We are facing a rapid accumulation of uncertainty factors, amplified by the media and social networks. A spiral of threats seems to have been triggered, which our societies, caught between urgency and contradictions, are struggling to master. "In the face of this generalized uncertainty, concerns are increasing, as are prophets of doom and other exploiters of anxiety."

The Anthropocene, designated as a new geological era, highlights that humanity has become a geological force. Human actions have been modifying the Earth exponentially since the 1950s. Presentism and Anthropocène confront humanity with an immense past (4.54 billion years) and a already threatening future, with possible mass extinctions, warns the speaker.

"These temporalities exceed our capacity for representation and feed uncertainty and concern. Presentism causes a first temporal disorientation; the Anthropocene adds a second. This accumulation of multiple temporalities is now the historical condition of our societies."

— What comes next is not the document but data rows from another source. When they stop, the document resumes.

(* ===== verification/SnapshotRemap.v ===== *)
(** * core/src/index_store.rs, [remap_changes]: a change with compaction

    When too many slots of the table are dead, a change is applied by building
    a new table: the live rows and the changed ones are merged by persistent
    id.  Here are also the limits that choose between the ways to apply a
    change, and what a list of changes means for the visible rows. *)
From S2P Require Import Prelude Bitmap OrderedMerge SlotOrder NaturalOrder Text TextView Float QueryLex QueryNumber QuerySyntax.
From S2P Require Import FileEntry ResultOrder SlotSort SnapshotOrders SnapshotSort FileSlots PostingMap.
From S2P Require MetadataPostings.
From S2P Require Import Columns IntegerColumn TextPool EntryChunk EntryPool EntryCompact EntryTable NumericColumns SnapshotData.

(** [slice::sort_by_key], a stable sort, on integer keys *)
Fixpoint insert_by_key {A} (key : A → Z) (x : A) (l : list A) : list A :=
  match l with
  | [] => [x]
  | y :: l' => if (key x <=? key y)%Z then x :: y :: l' else y :: insert_by_key key x l'
  end.
Definition sort_by_key {A} (key : A → Z) (l : list A) : list A := foldr (insert_by_key key) [] l.

(** The current entry of a changed row, or [None] after it is gone. *)
Notation SnapshotChange := (Z * option IndexedFile)%type.

Section remap.
Context {B : Type} `{Roaring B, RoaringBytes B} `{JsonShape, Unicode} {Sec : Type} `{!UnstableSort}.
Notation SnapshotData := (SnapshotData B Sec).

Definition incremental_limit (entry_count : nat) : nat := Nat.max (entry_count / 8) 2000.
Definition needs_compaction (previous : SnapshotData) : bool :=
  (N.of_nat (snapshot_len previous + snapshot_len previous / 4) + 10000 <? N.of_nat (table_len (entries previous)))%N.
Definition remap_reason (changes : list SnapshotChange) (previous : SnapshotData) : option string :=
  if incremental_limit (snapshot_len previous) <? length changes then None
  else if needs_compaction previous then Some "inactive_slots_require_compaction" else None.

(** Keeps the final observation of an id. *)
Definition push_unique (unique : list SnapshotChange) (change : SnapshotChange) : list SnapshotChange :=
  match last unique with
  | Some l => if decide (l.1 = change.1) then take (length unique - 1) unique ++ [change] else unique ++ [change]
  | None => unique ++ [change]
  end.
Definition unique_changes (changes : list SnapshotChange) : list SnapshotChange :=
  foldl push_unique [] (sort_by_key fst changes).
Definition slot_id_compare (previous : SnapshotData) (a b : N) : comparison :=
  match row_of (entries previous) a, row_of (entries previous) b with
  | Some x, Some y => Z.compare (i_id x) (i_id y)
  | None, None => Eq
  | None, Some _ => Lt
  | Some _, None => Gt
  end.
Definition old_rows (previous : SnapshotData) : list N :=
  let rows := bm_iter (sn_live previous) in
  if sorted_prefix (file_slots previous) =? table_len (entries previous) then rows
  else sort_unstable_by (slot_id_compare previous) rows.
(** [previous.slot_for_id(id).map(|slot| previous.entries.at(slot))] *)
Definition previous_row (previous : SnapshotData) (id : Z) : option (option IndexedFile) :=
  slot ← slot_for_id previous id;
  match slot with
  | None => Some None
  | Some slot => row ← row_of (entries previous) (N.of_nat slot); Some (Some row)
  end.
(** The rows that the iterator yields.  Every turn of its loop takes from one
    of the two sources, so their length is enough fuel. *)
Fixpoint merge_rows (fuel : nat) (previous : SnapshotData) (old : list N) (replacements : list SnapshotChange) :
    option (list IndexedFile) :=
  match old, replacements with
  | [], [] => Some []
  | _, _ =>
    match fuel with
    | O => None
    | S fuel =>
      head ← match old with [] => Some None | slot :: _ => row ← row_of (entries previous) slot; Some (Some row) end;
      match head, replacements with
      | Some row, [] => rest ← merge_rows fuel previous (tail old) []; Some (row :: rest)
      | None, [] => Some []
      | _, (id, replacement) :: replacements' =>
        if match head with Some row => (i_id row <? id)%Z | None => false end then
          row ← head; rest ← merge_rows fuel previous (tail old) replacements; Some (row :: rest)
        else
          let old := if match head with Some row => (i_id row =? id)%Z | None => false end then tail old else old in
          match replacement with
          | None => merge_rows fuel previous old replacements'
          | Some row =>
            before ← previous_row previous id;
            rest ← merge_rows fuel previous old replacements';
            Some (prepare_replacement row before :: rest)
          end
      end
    end
  end.
Definition remap_changes (changes : list SnapshotChange) (generation_ : N) (previous : SnapshotData) : option SnapshotData :=
  let unique := unique_changes changes in
  let old := old_rows previous in
  rows ← merge_rows (length old + length unique) previous old unique;
  tb ← table_from_rows (inr <$> rows);
  match tb with
  | inl _ => None
  | inr tb =>
    rows ← mapM view_row (iter tb);
    sn ← build_prepared_indexes tb (build_trigrams rows) generation_;
    Some {| entries := entries sn; file_slots := file_slots sn; sn_live := sn_live sn; trigrams := trigrams sn;
            sn_name_order := sn_name_order sn; sn_path_order := sn_path_order sn; sn_path_ties := sn_path_ties sn;
            metadata_postings := metadata_postings sn; numeric_columns := numeric_columns sn; name_column := name_column sn;
            generation := generation sn; content_revision := content_revision previous;
            cached_orders := cached_orders sn |}
  end.
End remap.

(** ** What changes mean *)

Section changes.
Context `{JsonShapeLaws, Unicode}.
Implicit Types (changes : list SnapshotChange).

Definition apply_visible (m : gmap Z IndexedFile) (change : SnapshotChange) : gmap Z IndexedFile :=
  match change.2 with Some row => <[change.1 := prepare row]> m | None => delete change.1 m end.
(** The rows visible after the changes, one after the other. *)
Definition changed_visible (m : gmap Z IndexedFile) changes : gmap Z IndexedFile := foldl apply_visible m changes.
(** The last change of an id. *)
Definition final changes (id : Z) : option SnapshotChange := last (filter (λ c, c.1 = id) changes).
Lemma changed_visible_lookup m changes id :
  changed_visible m changes !! id =
    match final changes id with Some (_, r) => prepare <$> r | None => m !! id end.
Proof.
  unfold changed_visible, final. induction changes as [|c changes IH] using rev_ind; [done|].
  rewrite foldl_app, filter_app. cbn [foldl]. rewrite filter_cons, filter_nil. destruct c as [i r]. cbn [fst].
  destruct (decide (i = id)) as [->|Hne].
  - rewrite last_snoc. unfold apply_visible. destruct r; simpl; [by rewrite lookup_insert_eq|by rewrite lookup_delete_eq].
  - rewrite app_nil_r. unfold apply_visible.
    destruct r; simpl; [rewrite lookup_insert_ne by done|rewrite lookup_delete_ne by done]; exact IH.
Qed.

Lemma insert_by_key_perm {A} (key : A → Z) x l : insert_by_key key x l ≡ₚ x :: l.
Proof.
  induction l as [|y l IH]; simpl; [done|]. destruct (key x <=? key y)%Z; [done|]. rewrite IH. apply Permutation_swap.
Qed.
Lemma sort_by_key_perm {A} (key : A → Z) l : sort_by_key key l ≡ₚ l.
Proof. induction l as [|x l IH]; simpl; [done|]. by rewrite insert_by_key_perm, IH. Qed.
Lemma insert_by_key_sorted {A} (key : A → Z) x l :
  StronglySorted (λ a b, (key a ≤ key b)%Z) l → StronglySorted (λ a b, (key a ≤ key b)%Z) (insert_by_key key x l).
Proof.
  induction 1 as [|y l Hs IH Hf]; simpl; [repeat constructor|]. destruct (Z.leb_spec (key x) (key y)).
  - constructor; [by constructor|]. constructor; [done|]. eapply Forall_impl; [exact Hf|]. intros. simpl in *. lia.
  - constructor; [done|]. rewrite insert_by_key_perm. constructor; [lia|done].
Qed.
Lemma sort_by_key_sorted {A} (key : A → Z) l : StronglySorted (λ a b, (key a ≤ key b)%Z) (sort_by_key key l).
Proof. induction l; simpl; [constructor|]. by apply insert_by_key_sorted. Qed.
(** Elements with equal keys keep their order. *)
Lemma sort_by_key_stable {A} (key : A → Z) l k : filter (λ x, key x = k) (sort_by_key key l) = filter (λ x, key x = k) l.
Proof.
  assert (Hins : ∀ x l, filter (λ x, key x = k) (insert_by_key key x l) =
    if decide (key x = k) then x :: filter (λ x, key x = k) l else filter (λ x, key x = k) l).
  { clear l. intros x l. induction l as [|y l IH]; simpl; [by rewrite filter_cons, filter_nil|].
    destruct (Z.leb_spec (key x) (key y)); [by rewrite filter_cons|].
    rewrite !filter_cons, IH. repeat case_decide; try done. lia. }
  induction l as [|x l IH]; simpl; [done|]. by rewrite Hins, IH, filter_cons.
Qed.
Lemma changed_visible_sorted m changes : changed_visible m (sort_by_key fst changes) = changed_visible m changes.
Proof. apply map_eq. intros id. rewrite !changed_visible_lookup. unfold final. by rewrite sort_by_key_stable. Qed.
End changes.

Section remap_proofs.
Context {B : Type} `{RoaringLaws B} `{!RoaringBytes B, !RoaringBytesLaws B} `{JsonShapeLaws, Unicode} {Sec : Type} `{!UnstableSort}.
Notation SnapshotData := (SnapshotData B Sec).
Implicit Types (rows : list IndexedFile) (live : B) (changes : list SnapshotChange) (previous : SnapshotData).

(** A replacement has the id it is listed under, and is sound once prepared. *)
Definition change_ok (change : SnapshotChange) : Prop :=
  match change.2 with Some row => i_id row = change.1 ∧ sound_row (prepare row) | None => True end.

Lemma prepare_replacement_spec f before : (∀ p, before = Some p → prepare p = p) → prepare_replacement f before = prepare f.
Proof.
  destruct before as [p|]; [|done]. intros Hp. specialize (Hp p eq_refl).
  assert (Hn : i_folded_name p = fold (i_name p)) by (by rewrite <-Hp).
  assert (Hs : i_search_name p = shared_search_fold (i_name p) (fold (i_name p))) by (by rewrite <-Hp).
  assert (He : i_folded_extension p = fold (i_extension p)) by (by rewrite <-Hp).
  assert (Hf : i_folded_path p = fold (i_path p)) by (by rewrite <-Hp).
  assert (Hsp : i_search_path p = shared_search_fold (i_path p) (fold (i_path p))) by (by rewrite <-Hp).
  assert (Hpa : i_parent p = default [] (path_parent (i_path p))) by (by rewrite <-Hp).
  clear Hp. unfold prepare_replacement, prepare.
  destruct (decide (i_name f = i_name p)) as [->|]; rewrite ?Hn, ?Hs;
    (destruct (decide (i_extension f = i_extension p)) as [->|]; rewrite ?He);
    (destruct (decide (i_path f = i_path p)) as [->|]; rewrite ?Hf, ?Hsp, ?Hpa; [done|]);
    (case_decide as Hparent; [rewrite Hparent|]; done).
Qed.

(** *** The final changes *)

Notation by_id := (λ a b : SnapshotChange, (a.1 < b.1)%Z).
Lemma final_snoc changes c id : final (changes ++ [c]) id = if decide (c.1 = id) then Some c else final changes id.
Proof.
  unfold final. rewrite filter_app, filter_cons, filter_nil. case_decide; [by rewrite last_snoc|by rewrite app_nil_r].
Qed.
Lemma final_elem changes id c : final changes id = Some c → c ∈ changes ∧ c.1 = id.
Proof. unfold final. intros Hl%last_Some_elem_of. apply list_elem_of_filter in Hl. tauto. Qed.
Lemma StronglySorted_snoc {A} (R : relation A) (l : list A) x :
  StronglySorted R (l ++ [x]) ↔ StronglySorted R l ∧ Forall (λ y, R y x) l.
Proof.
  induction l as [|y l IH]; simpl; [split; [by repeat constructor|repeat constructor]|].
  rewrite !StronglySorted_cons, IH, Forall_app, !Forall_cons, Forall_nil. tauto.
Qed.
Lemma push_unique_all changes :
  StronglySorted (λ a b : SnapshotChange, (a.1 ≤ b.1)%Z) changes →
  StronglySorted by_id (foldl push_unique [] changes) ∧
  ∀ id c, final changes id = Some c ↔ c ∈ foldl push_unique [] changes ∧ c.1 = id.
Proof.
  induction changes as [|c changes IH] using rev_ind; intros Hs.
  { split; [constructor|]. intros id c. unfold final. simpl. split; [done|]. by intros [?%elem_of_nil _]. }
  apply StronglySorted_snoc in Hs as [Hs Hle]. destruct (IH Hs) as [Hu Hfinal]. clear IH.
  rewrite foldl_app. cbn [foldl]. set (u := foldl push_unique [] changes) in *.
  assert (Hbound : ∀ x, x ∈ u → (x.1 ≤ c.1)%Z).
  { intros x Hx. assert (Hf : final changes x.1 = Some x) by (by apply Hfinal).
    apply final_elem in Hf as [Hf _]. rewrite Forall_forall in Hle. by apply Hle. }
  unfold push_unique. destruct u as [|x u0 _] using rev_ind; [|rewrite last_snoc].
  { cbn [last app]. split; [by repeat constructor|]. intros id c'. rewrite final_snoc, list_elem_of_singleton.
    case_decide as Hid; [naive_solver|]. rewrite Hfinal, elem_of_nil. naive_solver. }
  apply StronglySorted_snoc in Hu as [Hu0 Hux]. rewrite Forall_forall in Hux.
  destruct (decide (x.1 = c.1)) as [Heq|Hne].
  - rewrite length_app, Nat.add_sub, take_app_length by (simpl; lia). split.
    + apply StronglySorted_snoc. split; [done|]. apply Forall_forall. intros y Hy. specialize (Hux y Hy). simpl in *. lia.
    + intros id c'. rewrite final_snoc, elem_of_app, list_elem_of_singleton. case_decide as Hid.
      * split; [naive_solver|]. intros [[Hin| ->] Hc']; [|done]. specialize (Hux c' Hin). simpl in *. lia.
      * rewrite Hfinal, elem_of_app, list_elem_of_singleton. naive_solver congruence.
  - split.
    + apply StronglySorted_snoc. split; [by apply StronglySorted_snoc; rewrite Forall_forall|]. apply Forall_forall.
      intros y Hy. pose proof (Hbound x ltac:(apply elem_of_app; right; by apply list_elem_of_singleton)).
      apply elem_of_app in Hy as [Hy| ->%list_elem_of_singleton]; [specialize (Hux y Hy); simpl in *; lia|simpl; lia].
    + intros id c'. rewrite final_snoc, elem_of_app, (list_elem_of_singleton c'). case_decide as Hid.
      * split; [naive_solver|]. intros [[Hin| ->] Hc']; [|done]. exfalso.
        apply elem_of_app in Hin as [Hin| ->%list_elem_of_singleton]; [|congruence].
        specialize (Hux c' Hin). pose proof (Hbound x ltac:(apply elem_of_app; right; by apply list_elem_of_singleton)).
        simpl in *. lia.
      * rewrite Hfinal. naive_solver congruence.
Qed.
Lemma push_unique_length unique c : length (push_unique unique c) ≤ S (length unique).
Proof.
  unfold push_unique. destruct (last unique) as [x|]; [case_decide|]; rewrite length_app, ?length_take; simpl; lia.
Qed.
Lemma unique_changes_spec changes :
  StronglySorted by_id (unique_changes changes) ∧
  (∀ id c, final changes id = Some c ↔ c ∈ unique_changes changes ∧ c.1 = id) ∧ length (unique_changes changes) ≤ length changes.
Proof.
  unfold unique_changes. destruct (push_unique_all _ (sort_by_key_sorted fst changes)) as [Hs Hf]. split_and!; [done| |].
  - intros id c. rewrite <-Hf. unfold final. by rewrite sort_by_key_stable.
  - transitivity (length (sort_by_key fst changes)); [|by apply Nat.eq_le_incl, Permutation_length, sort_by_key_perm].
    clear Hs Hf. induction (sort_by_key fst changes) as [|c l IH] using rev_ind; [done|]. rewrite foldl_app, length_app. cbn [foldl length].
    pose proof (push_unique_length (foldl push_unique [] l) c). simpl. lia.
Qed.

The speaker wonders: "How to live in the Anthropocene? How to articulate planetary temporalities and those of the human world, often discordant and contradictory?" According to him, the coexistence of a presentism that is sometimes chosen, sometimes suffered, the inequalities between North and South, and the management of climate urgency generate strong tensions. In this context, he added, urban planning and architecture must demonstrate flexibility, modularity, and adaptability.

However, this adaptation is hindered by the "tyranny of immediate time", imposed by technologies and artificial intelligence, which valorize instant efficiency to the detriment of reflection and long-term thinking. By inviting prominent figures from research and global thought, Beït al-Hikma continues its mission of openness and scientific dialogue, offering the academic public a privileged moment of reflection and exchange on contemporary issues.